"Can SQL Do This?" — Escaping Subquery Hell with Window Functions
LAG, LEAD, RANK for month-over-month, rankings, and running totals

"Can SQL Do This?" — Escaping Subquery Hell with Window Functions
Escaping Subquery Hell
"Get me month-over-month growth rate", "Top 3 products in each category", "Cohort retention analysis"...
Ever received these requests and ended up nesting subqueries inside subqueries, inside more subqueries, until you created a query even you couldn't understand?

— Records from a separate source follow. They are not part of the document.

(* ===== verification/Redirect.v ===== *)
(** Redirect following ([crates/noeta-ext-abi/src/redirect.rs]) over the requests and responses
    of [crates/noeta-ext-abi/src/net.rs].

    One hop of the network is a function of a world: what the hosts do is an argument. *)
From Stdlib Require Import Strings.Ascii Strings.String.
From S2P Require Import Prelude Uri.
From stdpp Require Import options.
Open Scope Z_scope.
Open Scope list_scope.

(** [NetRequest], [NetResponse] and [NetError]. *)
Record NetRequest := mkNetRequest {
  method : string;
  url : string;
  headers : list (string * string);
  body : list Z;
  timeout_ms : option Z;
  redirect_limit : option nat;
}.
Record NetResponse := mkNetResponse {
  status : Z;
  response_headers : list (string * string);
  response_body : list Z;
  response_url : string;
}.
Inductive NetErrorKind :=
  Timeout | Dns | Connect | Tls | Protocol | Status | InvalidUrl | OtherError | Interrupted.
Record NetError := mkNetError { error_kind : NetErrorKind; error_url : string; detail : string }.

(** [NetErrorKind::retryable]. *)
Definition retryable (k : NetErrorKind) : bool :=
  match k with Timeout | Dns | Connect => true | _ => false end.

(** [NetResponse::header_value]. *)
Definition header_value (response : NetResponse) (name : string) : option string :=
  '(_, (_, v)) ← list_find (λ h, eq_ignore_ascii_case h.1 name = true) (response_headers response);
  Some v.

Definition DEFAULT_REDIRECT_LIMIT : nat := 10.
(** [is_redirect]. *)
Definition is_redirect (status : Z) : bool :=
  existsb (Z.eqb status) [301; 302; 303; 307; 308].

Definition BODY_HEADERS : list string :=
  ["content-length"; "content-type"; "content-encoding"; "content-language"; "content-location";
   "transfer-encoding"; "content-digest"; "digest"]%string.
Definition CROSS_ORIGIN_HEADERS : list string :=
  ["authorization"; "cookie"; "signature"; "signature-input"]%string.
(** [header_in]. *)
Definition header_in (name : string) (set : list string) : bool :=
  existsb (λ known, eq_ignore_ascii_case name known) set.

Definition is_empty {A} (l : list A) : bool := match l with [] => true | _ => false end.
Definition limit_of (request : NetRequest) : nat := default DEFAULT_REDIRECT_LIMIT (redirect_limit request).

(** The URL a response came from: its own stamp, or the request's URL without one. *)
Definition base_of (request : NetRequest) (response : NetResponse) : string :=
  match response_url response with EmptyString => url request | stamp => stamp end.
(** [redirect_target]. *)
Definition redirect_target (request : NetRequest) (response : NetResponse) (hops : nat) :
    option NetRequest :=
  if negb (is_redirect (status response)) then None
  else if (limit_of request <=? hops)%nat then None
  else
    location ← header_value response "location";
    match trim location with
    | EmptyString => None
    | location =>
        let base := base_of request response in
        let target := resolve_reference base location in
        let method_is_head := eq_ignore_ascii_case (method request) "HEAD" in
        let '(next_method, next_body) :=
          if (status response =? 303) && negb method_is_head then ("GET"%string, [])
          else if ((status response =? 301) || (status response =? 302))
               && eq_ignore_ascii_case (method request) "POST" then ("GET"%string, [])
          else (method request, body request) in
        let kept :=
          if is_empty next_body && negb (is_empty (body request))
          then List.filter (λ h, negb (header_in h.1 BODY_HEADERS)) (headers request)
          else headers request in
        let kept :=
          if negb (same_origin base target)
          then List.filter (λ h, negb (header_in h.1 CROSS_ORIGIN_HEADERS)) kept
          else kept in
        Some (mkNetRequest next_method target kept next_body (timeout_ms request)
                (redirect_limit request))
    end.

(** [follow_redirects]: the outcome, the world after it and the requests that were sent, oldest
    first.  A chain that outlives the fuel answers [None]. *)
Section Follow.
Context {W : Type} (fetch : NetRequest -> W -> W * (NetError + NetResponse)).
Record Chain := mkChain { world : W; outcome : NetError + NetResponse; sent : list NetRequest }.
Definition after (request : NetRequest) (c : Chain) : Chain :=
  mkChain (world c) (outcome c) (request :: sent c).
Fixpoint follow_from (fuel : nat) (current : NetRequest) (hops : nat) (w : W) : option Chain :=
  match fuel with
  | O => None
  | S fuel =>
      let '(w, result) := fetch current w in
      let done := Some (mkChain w result [current]) in
      if (limit_of current <=? hops)%nat then done
      else
        match result with
        | inl _ => done
        | inr response =>
            match redirect_target current response hops with
            | Some next => after current <$> follow_from fuel next (S hops) w
            | None => done
            end
        end
  end.
Definition follow_redirects (fuel : nat) (request : NetRequest) (w : W) : option Chain :=
  follow_from fuel request 0 w.
End Follow.
Arguments Chain : clear implicits.
(* ===== verification/Cookies.v ===== *)
(** Cookies: the value a server builds ([crates/noeta-stdlib/src/cookie.rs]) and the jar of a
    client ([crates/noeta-stdlib/src/cookie_jar.rs]).

    Instants are unix milliseconds, as [Z] in the range of [u64]. *)
From Stdlib Require Import Strings.Ascii Strings.String.
From stdpp Require Import pretty.
From S2P Require Import Prelude Words Orders Uri.
From stdpp Require Import options.
Open Scope Z_scope.
Open Scope list_scope.

(** ** A cookie *)

Inductive SameSite := Strict | Lax | AnySite.
(** [SameSite::label]. *)
Definition label (s : SameSite) : string :=
  match s with Strict => "Strict" | Lax => "Lax" | AnySite => "None" end.
Definition is_none (s : SameSite) : bool := match s with AnySite => true | _ => false end.

Record Cookie := mkCookie {
  name : string;
  value : string;
  path : option string;
  domain : option string;
  max_age : option Z;
  http_only : bool;
  secure : bool;
  same_site : SameSite;
}.

(** What the [ArgType] errors of this module say, by the parts their messages name. *)
Inductive CookieError :=
| EmptyName
| NameByte (byte : ascii) (name : string)
| ValueByte (byte : ascii)
| AttributeByte (what : string) (byte : ascii) (value : string)
| UnknownSameSite (raw : string)
| SecureRequired.
Abbreviation Result A := (sum CookieError A).
Definition and_then {A B} (r : Result A) (f : A -> Result B) : Result B :=
  match r with inl e => inl e | inr a => f a end.

(** [SameSite::parse]. *)
Definition parse_same_site (raw : string) : Result SameSite :=
  let s := to_ascii_lowercase raw in
  if bool_decide (s = "strict"%string) then inr Strict
  else if bool_decide (s = "lax"%string) then inr Lax
  else if bool_decide (s = "none"%string) then inr AnySite
  else inl (UnknownSameSite s).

Master Window functions properly, and complex analytical queries become clean and fast.
1. What Are Window Functions? — 1 Minute Explanation
Subquery Approach vs Window Function Approach
"Show me each employee's salary alongside their department average salary"
With subquery:
SELECT
e.name,
e.department,
e.salary,
(SELECT AVG(salary) FROM employees e2
WHERE e2.department = e.department) as dept_avg
FROM employees e;The subquery executes for every row. 10,000 rows means 10,000 executions.
With Window function:
SELECT
name,
department,
salary,
AVG(salary) OVER (PARTITION BY department) as dept_avg
FROM employees;Calculated once. Same result, much faster.
Key Difference
| GROUP BY | Window Function | |
|---|---|---|
| **Result rows** | Reduced to group count | Original rows preserved |
| **Original columns** | Can't use if not in GROUP BY | All columns available |
| **Aggregate values** | 1 per group | Added to every row |
2. OVER() Clause Breakdown
The core of Window functions is the OVER() clause. It has three parts:
SUM(revenue) OVER (
PARTITION BY category -- Within which group?
ORDER BY date -- In what order?
ROWS BETWEEN -- Over what range?
UNBOUNDED PRECEDING
AND CURRENT ROW
)PARTITION BY — Dividing Groups
-- Each product's share of total and category revenue
SELECT
product_name,
revenue,
revenue * 100.0 / SUM(revenue) OVER () as total_share, -- vs Total
revenue * 100.0 / SUM(revenue) OVER (PARTITION BY category) as category_share -- vs Category
FROM products;Result:
| product | revenue | total_share | category_share |
|---|---|---|---|
| iPhone | 500,000 | 25.0% | 45.5% |
| Galaxy | 400,000 | 20.0% | 36.4% |
| Pixel | 200,000 | 10.0% | 18.1% |
| Nike Shoes | 300,000 | 15.0% | 42.9% |
| Adidas Shoes | 400,000 | 20.0% | 57.1% |
ORDER BY — Setting the Order
Adding ORDER BY enables cumulative calculations:
-- Daily cumulative revenue
SELECT
date,
daily_revenue,
SUM(daily_revenue) OVER (ORDER BY date) as cumulative_revenue
FROM daily_sales;Result:
| date | daily_revenue | cumulative_revenue |
|---|---|---|
| 2024-01-01 | 100,000 | 100,000 |
| 2024-01-02 | 150,000 | 250,000 |
| 2024-01-03 | 120,000 | 370,000 |
| 2024-01-04 | 180,000 | 550,000 |
3. LAG/LEAD — The Core of Month-over-Month Calculations
Basic Usage
LAG(column, N, default) -- Value N rows back (default 1)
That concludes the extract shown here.